The US Department of Justice has ended the Paramount Consent Decrees Decrees set forth in the United States vs. Paramount Pictures case of 1948. This does not bode well for the future of movie theaters. Since the decrees were specifically created to prevent film studios from monopolizing the theatrical distribution process.
United States v. Paramount Pictures
Old Hollywood, while often glamorized, was a monopoly nightmare. The big studios controlled every stage of film production and film showcasing. Everything from the physical manufacturing of film to theatrical distribution. For several decades studios owned their own theater chains and could show only their own movies. This allowed complete monopoly and hurt independent cinema. This was until 1948 in the historic United States v. Paramount Pictures case, when the Supreme Court ruled that the situation was a monopoly and forcibly separated the studios from the theater chains. Making them into the separate entities that we still know them as today, these checks and balacnes are known as the Paramount Consent Decrees. With the Decrees it was illegal for a film studio like Universal or Disney to buy a theater chain like AMC. At least it was until today.
In November of 2019 the idea of ending the Paramount Consent Decrees was first brought forth by the Department of Justice. Claiming that the decrees had outlived their usefulness and this move would help to encourage a more competitive marketplace. Especially as entertainment corporations merge in bigger and bigger conglomerates with more and more control over the market. On Friday a federal judge in New York finally gave the green light to end the consents. In a 17 page statement the judge defend ending the decreees as good for business interests. Even outlining that removing the decrees would make formally illegal pratices fully legal. Such as, setting minimum ticket prices, bundling multiple films to theaters, and selling films to entire chains instead of individuals theaters.

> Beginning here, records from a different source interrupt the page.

Lemma survey_ok_surveyed fs dir skip dev E : survey_ok fs dir E = true → surveyed fs dir skip dev E.
Proof.
  unfold survey_ok. rewrite andb_true_iff, !bool_decide_eq_true, !Forall_forall. intros [Hc Hs].
  assert (∀ p, walked fs dir skip dev p → p ∈ [] :: E) as Hw.
  { induction 1 as [|p q a _ IH (s & Hin & -> & _)]; [by left|]. apply Hc in IH as [_ IH]. rewrite Forall_forall in IH. right. by apply IH. }
  split.
  - intros p Hp. apply (Hc p), Hw, Hp.
  - intros q a (p & d & Hp & s & Hin & -> & _). apply Hw, Hc in Hp as [_ Hp]. rewrite Forall_forall in Hp. by apply Hp.
  - intros q s Hq. apply Hs, Forall_app in Hq as [_ Hq]. by apply Forall_cons in Hq as [Hq _].
Qed.

(** A scan of a surveyed disk reports each entry there is once, parents first. *)
Lemma scan_finds fuel fs dir skip one_fs E : surveyed fs dir skip (root_device fs dir one_fs) E → zlen E < 2 ^ 31 → (S (length E) < fuel)%nat →
  fs_is_directory fs dir = true →
  ∃ w, scan_tree fuel fs dir skip one_fs = Ok w ∧ w_queue w = [] ∧ walk_inv w ∧ zlen (w_out w) <= zlen E
    ∧ NoDup (locate [[]] (w_out w)).*1 ∧ ∀ q a, (q, a) ∈ locate [[]] (w_out w) ↔ found fs dir skip (root_device fs dir one_fs) q a.
Proof.
  intros [S1 S2 S3] HE Hfuel Hdir. unfold scan_tree. rewrite Hdir. cbn [negb]. fold (root_device fs dir one_fs). set (dev := root_device fs dir one_fs) in *.
  destruct (scan_complete fs dir skip dev E S1 S2 ltac:(lia) fuel Hfuel) as (Hq & Hnd & Hel).
  set (w := scan_loop _ _ _ _ _) in *. exists w. assert (walk_inv w) as Hinv by apply scan_loop_inv, walk_start_inv. split_and!; try done.
  unfold zlen. rewrite <- (locate_length [[]] (w_out w)), <- (length_fmap fst). apply inj_le, submseteq_length, NoDup_submseteq; [done|].
  intros q ([q' a] & -> & Hin%Hel)%list_elem_of_fmap. by eapply S2.
Qed.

Ramifications of Ending the Paramount Consent Decrees
This change could not come at a worse time. The ongoing pandemic has already severely the infrastructure of the theater chains. Now the Department of Justice has given the media conglomerates the power to exert greater control over or even buy theater chains. This is potentially disastrous at a time when the studios and the theater chains are already in conflict over streaming vs. theatrical releases. The studios, who already have the upper hand in this conflict, have been given even more power. This move also spells disaster for independent theaters, films and filmmakers. Securing the release of a larger studio has now become even more important then ever before as studios have the power to muscle out any competition.